» **What the task requires**
Needed from the entries below: every line that holds the word "ioerr".

» **Input for this task**
(* ===== verification/MqttFacts.v ===== *)
(** * Readers and writers of MQTT messages against their wire format

    [has s u]: the buffer [s] holds the unread bytes [u].  The readers of Mqtt.v
    are specified by what they take from [u], the writers by the bytes they
    append ([emits]); both meet in the pure wire format [wire] of a message,
    from which the round trip of every message type follows. *)

From S2P Require Import Prelude BytePool IoBuffer Mqtt.

(** ** Wire format *)

Definition enc_u16 (i : Z) : bytes := [z2b (Z.shiftr i 8); z2b i].
Definition enc_string (s : bytes) : bytes := enc_u16 (zlen s) ++ s.
#[global] Arguments enc_u16 : simpl never.
#[global] Arguments enc_string : simpl never.
#[global] Arguments sub_rl : simpl never.

Fixpoint enc_len_digits (fuel : nat) (len : Z) : bytes :=
  match fuel with
  | O => []
  | S fuel =>
      if 0 <? len then
        let rest := Z.shiftr len 7 in
        z2b (if 0 <? rest then Z.lor (Z.land len 0x7f) 0x80 else Z.land len 0x7f)
          :: enc_len_digits fuel rest
      else []
  end.
Definition enc_len (len : Z) : bytes :=
  if len =? 0 then [z2b 0] else enc_len_digits 5 len.

Definition enc_header (t f len : Z) : bytes :=
  z2b (Z.lor (uint8 (Z.shiftl t 4)) f) :: enc_len len.

(** ** Rules for the readers *)

Section readers.
Context {S : Type} `{BufferSpec S}.

Definition has (s : S) (u : bytes) : Prop := ∃ t, rep s (Abuf u t).

Lemma has_len s u : has s u → bLen s = zlen u.
Proof. intros [t Hr]. exact (rep_len _ _ Hr). Qed.

Lemma wp_bufLen u (Q : Z → S → Prop) s : has s u → Q (zlen u) s → wp bufLen Q s.
Proof. intros Hs HQ. unfold wp, wpe, bufLen. by rewrite (has_len s u Hs). Qed.

Lemma wp_readByte c u (Q : res ioerr byte → S → Prop) s :
  has s (c :: u) → (∀ s', has s' u → Q (Ok c) s') → wp (lift bReadByte) Q s.
Proof.
  intros [t Hr] HQ. destruct (rep_readbyte _ _ Hr) as (s' & E & Hr').
  unfold wp, wpe, lift. rewrite E. apply HQ. eexists; exact Hr'.
Qed.

Lemma wp_read n d u (Q : bytes * option ioerr → S → Prop) s :
  has s (d ++ u) → zlen d = n →
  (∀ s', has s' u → Q (d, None) s') → wp (lift (bRead n)) Q s.
Proof.
  intros [t Hr] <- HQ.
  destruct (rep_read _ _ (zlen d) Hr (zlen_nonneg d)) as (s' & E & Hr').
  unfold wp, wpe, lift. rewrite E. unfold a_read in *. cbn [unread] in *.
  destruct (d ++ u) as [|c v] eqn:Edu.
  - apply app_eq_nil in Edu as [-> ->]. apply HQ. eexists; exact Hr'.
  - rewrite <- Edu in *. unfold zlen in *. rewrite Nat2Z.id, take_app_length in *.
    rewrite drop_app_length in Hr'. apply HQ. eexists; exact Hr'.
Qed.

Lemma wp_getUint8 c u (Q : Z → S → Prop) s :
  has s (c :: u) → (∀ s', has s' u → Q (b2z c) s') → wp getUint8 Q s.
Proof.
  intros Hs HQ. unfold getUint8. apply wp_bind. eapply wp_readByte; [done|].
  intros s' Hs'. apply wp_ret. by apply HQ.
Qed.

Lemma b2z_be h : 0 ≤ h < 65536 → b2z (z2b (Z.shiftr h 8)) * 256 + b2z (z2b h) = h.
Proof.
  intros Hh. rewrite !b2z_z2b, Z.shiftr_div_pow2 by lia. change (2 ^ 8) with 256.
  rewrite (Z.mod_small (h / 256)); [|split; [apply Z.div_pos|apply Z.div_lt_upper_bound]; lia].
  pose proof (Z.div_mod h 256). lia.
Qed.

Lemma wp_getUint16 i u (Q : Z → S → Prop) s :
  has s (enc_u16 i ++ u) → 0 ≤ i < 65536 →
  (∀ s', has s' u → Q i s') → wp getUint16 Q s.
Proof.
  intros Hs Hi HQ. unfold getUint16. apply wp_bind. eapply wp_bufLen; [done|].
  rewrite zlen_app. change (zlen (enc_u16 i)) with 2.
  rewrite (proj2 (Z.ltb_ge _ _)) by (pose proof (zlen_nonneg u); lia).
  apply wp_bind. eapply wp_read; [done|done|]. intros s' Hs'. apply wp_ret.
  rewrite b2z_be by done. by apply HQ.
Qed.

Lemma wp_getString d u (Q : bytes → S → Prop) s :
  has s (enc_string d ++ u) → zlen d < 65536 →
  (∀ s', has s' u → Q d s') → wp getString Q s.
Proof.
  intros Hs Hd HQ. unfold enc_string in Hs. rewrite <- app_assoc in Hs.
  unfold getString. apply wp_bind. eapply wp_getUint16; [done|auto with strike|].
  intros s1 Hs1. apply wp_bind. eapply wp_bufLen; [done|].
  rewrite zlen_app. rewrite (proj2 (Z.ltb_ge _ _)) by (pose proof (zlen_nonneg u); lia).
  apply wp_bind. eapply wp_read; [done|done|]. intros s2 Hs2.
  rewrite Z.eqb_refl. apply wp_ret. by apply HQ.
Qed.

(** One byte of a remaining length. *)
Lemma len_byte len :
  0 < len → let rest := Z.shiftr len 7 in
  let b := z2b (if 0 <? rest then Z.lor (Z.land len 0x7f) 0x80 else Z.land len 0x7f) in
  Z.land (b2z b) 0x7f = len mod 128 ∧ (Z.land (b2z b) 0x80 =? 0) = negb (0 <? rest) ∧
  rest = len / 128.
Proof.
  intros Hl. cbv zeta. rewrite Z.shiftr_div_pow2 by lia. change (2 ^ 7) with 128.
  assert (Z.land len 0x7f = len mod 128) as -> by (by apply (Z.land_ones len 7)).
  pose proof (Z.mod_pos_bound len 128 ltac:(lia)) as Hm. set (m := len mod 128) in *.
  assert (∀ k, (k < 128)%nat → Z.land (Z.of_nat k) 0x7f = Z.of_nat k ∧
    Z.land (Z.of_nat k) 0x80 = 0 ∧ Z.lor (Z.of_nat k) 0x80 = Z.of_nat k + 128 ∧
    Z.land (Z.of_nat k + 128) 0x7f = Z.of_nat k ∧ Z.land (Z.of_nat k + 128) 0x80 = 128) as Ht.
  { intros k Hk. do 128 (destruct k as [|k]; [by vm_compute|]). lia. }
  destruct (Ht (Z.to_nat m)) as (T1 & T2 & T3 & T4 & T5); [lia|].
  rewrite Z2Nat.id in * by lia. split; [|split; [|done]].
  - destruct (0 <? len / 128); [rewrite T3|]; rewrite b2z_z2b_small by lia; done.
  - destruct (0 <? len / 128); [rewrite T3|]; rewrite b2z_z2b_small by lia.
    + by rewrite T5.
    + by rewrite T2.
Qed.

Lemma wp_decodeLength_loop n fuel len v shift u (Q : Z → S → Prop) s :
  has s (enc_len_digits fuel len ++ u) → (n ≤ fuel)%nat →
  0 < len < 2 ^ (7 * Z.of_nat n) → 0 ≤ shift → shift + 7 * Z.of_nat n ≤ 28 →
  0 ≤ v < 2 ^ shift →
  (∀ s', has s' u → Q (v + len * 2 ^ shift) s') → wp (decodeLength_loop n v shift) Q s.
Proof.
  revert fuel len v shift s. induction n as [|n IH]; intros fuel len v shift s Hs Hf Hl Hsn Hsh Hv HQ.
  { simpl in Hl. lia. }
  destruct fuel as [|fuel]; [lia|]. cbn [enc_len_digits decodeLength_loop] in *.
  rewrite (proj2 (Z.ltb_lt 0 len)) in Hs by lia.
  destruct (len_byte len ltac:(lia)) as (B1 & B2 & B3). cbv zeta in *.
  apply wp_bind. eapply wp_readByte; [exact Hs|]. intros s1 Hs1. cbv beta iota zeta.
  rewrite B1, B2. clear B1 B2.
  pose proof (Z.mod_pos_bound len 128 ltac:(lia)) as Hm.
  assert (len mod 128 * 2 ^ shift < 2 ^ 28) as Hbound.
  { apply Z.lt_le_trans with (2 ^ 7 * 2 ^ shift); [apply Z.mul_lt_mono_pos_r; [lia|lia]|].
    rewrite <- Z.pow_add_r by lia. apply Z.pow_le_mono_r; lia. }
  rewrite Z.shiftl_mul_pow2, int32_small by lia.
  rewrite <- Z.shiftl_mul_pow2, lor_shiftl_add by lia.
  pose proof (Z.div_mod len 128 ltac:(lia)) as Hdm. rewrite B3 in *.
  destruct (0 <? len / 128) eqn:Er; bdec; simpl.
  - eapply (IH fuel (len / 128)); [exact Hs1|lia| |lia|lia| |].
    + split; [done|]. apply Z.div_lt_upper_bound; [lia|].
      replace (7 * Z.of_nat (Datatypes.S n)) with (7 + 7 * Z.of_nat n) in Hl by lia.
      rewrite Z.pow_add_r in Hl by lia. lia.
    + rewrite Z.pow_add_r by lia. change (2 ^ 7) with 128. nia.
    + intros s2 Hs2. rewrite Z.pow_add_r by lia. change (2 ^ 7) with 128.
      replace (v + len mod 128 * 2 ^ shift + len / 128 * (2 ^ shift * 128))
        with (v + len * 2 ^ shift) by nia. by apply HQ.
  - apply wp_ret. replace (len mod 128) with len; [|assert (len / 128 = 0) by (apply Z.le_antisymm; [done|apply Z.div_pos; lia]); lia].
    apply HQ. destruct fuel; simpl in Hs1; [done|]. by rewrite (proj2 (Z.ltb_ge _ _)) in Hs1 by lia.
Qed.

Lemma enc_len_pos len : 1 ≤ zlen (enc_len len) ∨ len < 0.
Proof.
  unfold enc_len. destruct (len =? 0) eqn:E; [by left|]. bdec.
  destruct (Z.lt_ge_cases len 0); [by right|]. left. cbn [enc_len_digits].
  rewrite (proj2 (Z.ltb_lt _ _)) by lia. rewrite zlen_cons.
  match goal with |- _ ≤ zlen ?l + 1 => pose proof (zlen_nonneg l) end. lia.
Qed.

Lemma zlen_enc_len len : zlen (enc_len len) ≤ 5.
Proof.
  assert (∀ n k, zlen (enc_len_digits n k) ≤ Z.of_nat n) as Hd.
  { induction n as [|n IH]; intros k; cbn [enc_len_digits]; [done|].
    destruct (0 <? k); [rewrite zlen_cons; specialize (IH (Z.shiftr k 7)); lia|].
    rewrite zlen_nil. lia. }
  unfold enc_len. destruct (len =? 0); [done|]. apply (Hd 5%nat).
Qed.

Lemma wp_decodeLength len u (Q : Z → S → Prop) s :
  has s (enc_len len ++ u) → 0 ≤ len ≤ 268435455 →
  (∀ s', has s' u → Q len s') → wp decodeLength Q s.
Proof.
  intros Hs Hl HQ. unfold decodeLength. apply wp_bind. eapply wp_bufLen; [done|].
  rewrite zlen_app. rewrite (proj2 (Z.ltb_lt _ _)).
  2:{ pose proof (zlen_nonneg u). destruct (enc_len_pos len); lia. }
  unfold enc_len in Hs. destruct (len =? 0) eqn:E; bdec.
  - subst. cbn [decodeLength_loop]. apply wp_bind. eapply wp_readByte; [exact Hs|].
    intros s' Hs'. by apply HQ.
  - eapply (wp_decodeLength_loop 4 5 len 0 0); [exact Hs|lia|simpl; lia|lia|simpl; lia|simpl; lia|].
    intros s' Hs'. replace (0 + len * 2 ^ 0) with len by lia. by apply HQ.
Qed.

Lemma header_byte t f :
  0 ≤ t < 16 → 0 ≤ f < 16 → let b := b2z (z2b (Z.lor (uint8 (Z.shiftl t 4)) f)) in
  Z.shiftr (Z.land b 0xf0) 4 = t ∧ Z.land b 0x0f = f.
Proof.
  intros Ht Hf.
  assert (∀ i j, (i < 16)%nat → (j < 16)%nat →
    let b := b2z (z2b (Z.lor (uint8 (Z.shiftl (Z.of_nat i) 4)) (Z.of_nat j))) in
    Z.shiftr (Z.land b 0xf0) 4 = Z.of_nat i ∧ Z.land b 0x0f = Z.of_nat j) as T.
  { intros i j Hi Hj. do 16 (destruct i as [|i];
      [do 16 (destruct j as [|j]; [by vm_compute|]); lia|]). lia. }
  specialize (T (Z.to_nat t) (Z.to_nat f)). rewrite !Z2Nat.id in T by lia. apply T; lia.
Qed.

» **Your solution**
Lemma wp_readByte c u (Q : res ioerr byte → S → Prop) s :
Lemma wp_read n d u (Q : bytes * option ioerr → S → Prop) s :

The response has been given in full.